§ **Work item**:
Transcribe the following records in full, exactly as shown.

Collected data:
Definition h2_on_window_update (c : conn) (id : Z) (payload : bytes) : exec conn :=
  if negb (zlen payload =? 4) then Ok (conn_error c ZH2_E_FRAME_SIZE_ERROR)
  else
    v ← rd32 payload 0;
    let incr := Z.land v 0x7fffffff in
    if id =? 0 then
      if incr =? 0 then Ok (conn_error c ZH2_E_PROTOCOL_ERROR)
      else
        let c := h2_set_send_window (h2_send_window c + incr) c in
        Ok (if ZH2_MAX_WINDOW <? h2_send_window c then conn_error c ZH2_E_FLOW_CONTROL_ERROR else c)
    else
      let st := find_stream c id in
      let idle := h2_last_client_id c <? id in
      Ok (if incr =? 0 then
            match st with
            | Some _ => rst_stream c id ZH2_E_PROTOCOL_ERROR
            | None => if idle then conn_error c ZH2_E_PROTOCOL_ERROR else c
            end
          else match st with
          | Some s =>
              let w := st_send_window s + incr in
              let c := upd_stream id (st_set_send_window w) c in
              if ZH2_MAX_WINDOW <? w then rst_stream c id ZH2_E_FLOW_CONTROL_ERROR else c
          | None => if idle then conn_error c ZH2_E_PROTOCOL_ERROR else c
          end).

Definition h2_on_goaway (c : conn) (id len : Z) : conn :=
  if negb (id =? 0) then conn_error c ZH2_E_PROTOCOL_ERROR
  else if len <? 8 then conn_error c ZH2_E_FRAME_SIZE_ERROR
  else h2_set_peer_goaway true c.

(** ** Feed *)

(** One byte per turn. *)
Fixpoint consume_preface (fuel : nat) (c : conn) (input : zhs_buf) : bool * conn * zhs_buf :=
  if (h2_preface_got c <? ZH2_PREFACE_LEN) && (0 <? ZHS_AVAIL input) then
    match fuel with
    | O => (false, c, input)
    | S fuel =>
        if negb (nth 0 (buf_contents input) 0 =? nth (Z.to_nat (h2_preface_got c)) ZH2_PREFACE 0)
        then (false, conn_error c ZH2_E_PROTOCOL_ERROR, input)
        else consume_preface fuel (h2_set_preface_got (h2_preface_got c + 1) c) (zhs_buf_consume_ input 1)
    end
  else if h2_preface_got c <? ZH2_PREFACE_LEN then (false, c, input)
  else (true, h2_set_preface_done true c, input).

(** Counters of one feed: PING and SETTINGS frames answered. *)
Definition counts : Type := Z * Z.

Definition on_frame (c : conn) (n : counts) (type flags sid : Z) (payload : bytes) : exec (conn * counts) :=
  let len := zlen payload in
  let keep c := Ok (c, n) in
  if type =? ZH2_FT_DATA then c ← h2_on_data c flags sid payload; keep c
  else if type =? ZH2_FT_HEADERS then c ← h2_on_headers c flags sid payload; keep c
  else if type =? ZH2_FT_PRIORITY then
    keep (if sid =? 0 then conn_error c ZH2_E_PROTOCOL_ERROR
          else if negb (len =? 5) then conn_error c ZH2_E_FRAME_SIZE_ERROR else c)
  else if type =? ZH2_FT_RST_STREAM then keep (h2_on_rst_stream c sid len)
  else if type =? ZH2_FT_SETTINGS then
    '(c, k) ← h2_on_settings c flags sid payload n.2; Ok (c, (n.1, k))
  else if type =? ZH2_FT_PUSH_PROMISE then keep (conn_error c ZH2_E_PROTOCOL_ERROR)
  else if type =? ZH2_FT_PING then
    let '(c, k) := h2_on_ping c flags sid payload n.1 in Ok (c, (k, n.2))
  else if type =? ZH2_FT_GOAWAY then keep (h2_on_goaway c sid len)
  else if type =? ZH2_FT_WINDOW_UPDATE then c ← h2_on_window_update c sid payload; keep c
  else if type =? ZH2_FT_CONTINUATION then c ← h2_on_continuation c flags payload; keep c
  else keep c.

(** What may not come next: before SETTINGS, inside a header block. *)
Definition out_of_order (c : conn) (type sid : Z) : bool :=
  if hdr_active (h2_hdr c) then negb (type =? ZH2_FT_CONTINUATION) || negb (sid =? hdr_id (h2_hdr c))
  else type =? ZH2_FT_CONTINUATION.

Fixpoint frames_loop (fuel : nat) (c : conn) (n : counts) (input : zhs_buf) : exec (conn * zhs_buf) :=
  match fuel with
  | O => OutOfFuel
  | S fuel =>
      if h2_got_error c || h2_oom c then Ok (c, input)
      else if ZHS_AVAIL input <? ZH2_FRAME_HDR then Ok (c, input)
      else
        let p := buf_contents input in
        len ← rd24 p 0;
        type ← rd8 p 3;
        flags ← rd8 p 4;
        v ← rd32 p 5;
        let sid := Z.land v 0x7fffffff in
        if ZH2_OUR_MAX_FRAME <? len then Ok (conn_error c ZH2_E_FRAME_SIZE_ERROR, input)
        else if ZHS_AVAIL input <? ZH2_FRAME_HDR + len then Ok (c, input)
        else
          payload ← mem_read ZH2_FRAME_HDR len p;
          if h2_need_settings c && negb (type =? ZH2_FT_SETTINGS)
          then Ok (conn_error c ZH2_E_PROTOCOL_ERROR, input)
          else
            let c := h2_set_need_settings false c in
            if out_of_order c type sid then Ok (conn_error c ZH2_E_PROTOCOL_ERROR, input)
            else
              '(c, n) ← on_frame c n type flags sid payload;
              frames_loop fuel c n (zhs_buf_consume_ input (ZH2_FRAME_HDR + len))
  end.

§ **Written solution**:
Definition h2_on_window_update (c : conn) (id : Z) (payload : bytes) : exec conn :=
  if negb (zlen payload =? 4) then Ok (conn_error c ZH2_E_FRAME_SIZE_ERROR)
  else
    v ← rd32 payload 0;
    let incr := Z.land v 0x7fffffff in
    if id =? 0 then
      if incr =? 0 then Ok (conn_error c ZH2_E_PROTOCOL_ERROR)
      else
        let c := h2_set_send_window (h2_send_window c + incr) c in
        Ok (if ZH2_MAX_WINDOW <? h2_send_window c then conn_error c ZH2_E_FLOW_CONTROL_ERROR else c)
    else
      let st := find_stream c id in
      let idle := h2_last_client_id c <? id in
      Ok (if incr =? 0 then
            match st with
            | Some _ => rst_stream c id ZH2_E_PROTOCOL_ERROR
            | None => if idle then conn_error c ZH2_E_PROTOCOL_ERROR else c
            end
          else match st with
          | Some s =>
              let w := st_send_window s + incr in
              let c := upd_stream id (st_set_send_window w) c in
              if ZH2_MAX_WINDOW <? w then rst_stream c id ZH2_E_FLOW_CONTROL_ERROR else c
          | None => if idle then conn_error c ZH2_E_PROTOCOL_ERROR else c
          end).

Definition h2_on_goaway (c : conn) (id len : Z) : conn :=
  if negb (id =? 0) then conn_error c ZH2_E_PROTOCOL_ERROR
  else if len <? 8 then conn_error c ZH2_E_FRAME_SIZE_ERROR
  else h2_set_peer_goaway true c.

(** ** Feed *)

(** One byte per turn. *)
Fixpoint consume_preface (fuel : nat) (c : conn) (input : zhs_buf) : bool * conn * zhs_buf :=
  if (h2_preface_got c <? ZH2_PREFACE_LEN) && (0 <? ZHS_AVAIL input) then
    match fuel with
    | O => (false, c, input)
    | S fuel =>
        if negb (nth 0 (buf_contents input) 0 =? nth (Z.to_nat (h2_preface_got c)) ZH2_PREFACE 0)
        then (false, conn_error c ZH2_E_PROTOCOL_ERROR, input)
        else consume_preface fuel (h2_set_preface_got (h2_preface_got c + 1) c) (zhs_buf_consume_ input 1)
    end
  else if h2_preface_got c <? ZH2_PREFACE_LEN then (false, c, input)
  else (true, h2_set_preface_done true c, input).

(** Counters of one feed: PING and SETTINGS frames answered. *)
Definition counts : Type := Z * Z.

Definition on_frame (c : conn) (n : counts) (type flags sid : Z) (payload : bytes) : exec (conn * counts) :=
  let len := zlen payload in
  let keep c := Ok (c, n) in
  if type =? ZH2_FT_DATA then c ← h2_on_data c flags sid payload; keep c
  else if type =? ZH2_FT_HEADERS then c ← h2_on_headers c flags sid payload; keep c
  else if type =? ZH2_FT_PRIORITY then
    keep (if sid =? 0 then conn_error c ZH2_E_PROTOCOL_ERROR
          else if negb (len =? 5) then conn_error c ZH2_E_FRAME_SIZE_ERROR else c)
  else if type =? ZH2_FT_RST_STREAM then keep (h2_on_rst_stream c sid len)
  else if type =? ZH2_FT_SETTINGS then
    '(c, k) ← h2_on_settings c flags sid payload n.2; Ok (c, (n.1, k))
  else if type =? ZH2_FT_PUSH_PROMISE then keep (conn_error c ZH2_E_PROTOCOL_ERROR)
  else if type =? ZH2_FT_PING then
    let '(c, k) := h2_on_ping c flags sid payload n.1 in Ok (c, (k, n.2))
  else if type =? ZH2_FT_GOAWAY then keep (h2_on_goaway c sid len)
  else if type =? ZH2_FT_WINDOW_UPDATE then c ← h2_on_window_update c sid payload; keep c
  else if type =? ZH2_FT_CONTINUATION then c ← h2_on_continuation c flags payload; keep c
  else keep c.

(** What may not come next: before SETTINGS, inside a header block. *)
Definition out_of_order (c : conn) (type sid : Z) : bool :=
  if hdr_active (h2_hdr c) then negb (type =? ZH2_FT_CONTINUATION) || negb (sid =? hdr_id (h2_hdr c))
  else type =? ZH2_FT_CONTINUATION.

Fixpoint frames_loop (fuel : nat) (c : conn) (n : counts) (input : zhs_buf) : exec (conn * zhs_buf) :=
  match fuel with
  | O => OutOfFuel
  | S fuel =>
      if h2_got_error c || h2_oom c then Ok (c, input)
      else if ZHS_AVAIL input <? ZH2_FRAME_HDR then Ok (c, input)
      else
        let p := buf_contents input in
        len ← rd24 p 0;
        type ← rd8 p 3;
        flags ← rd8 p 4;
        v ← rd32 p 5;
        let sid := Z.land v 0x7fffffff in
        if ZH2_OUR_MAX_FRAME <? len then Ok (conn_error c ZH2_E_FRAME_SIZE_ERROR, input)
        else if ZHS_AVAIL input <? ZH2_FRAME_HDR + len then Ok (c, input)
        else
          payload ← mem_read ZH2_FRAME_HDR len p;
          if h2_need_settings c && negb (type =? ZH2_FT_SETTINGS)
          then Ok (conn_error c ZH2_E_PROTOCOL_ERROR, input)
          else
            let c := h2_set_need_settings false c in
            if out_of_order c type sid then Ok (conn_error c ZH2_E_PROTOCOL_ERROR, input)
            else
              '(c, n) ← on_frame c n type flags sid payload;
              frames_loop fuel c n (zhs_buf_consume_ input (ZH2_FRAME_HDR + len))
  end.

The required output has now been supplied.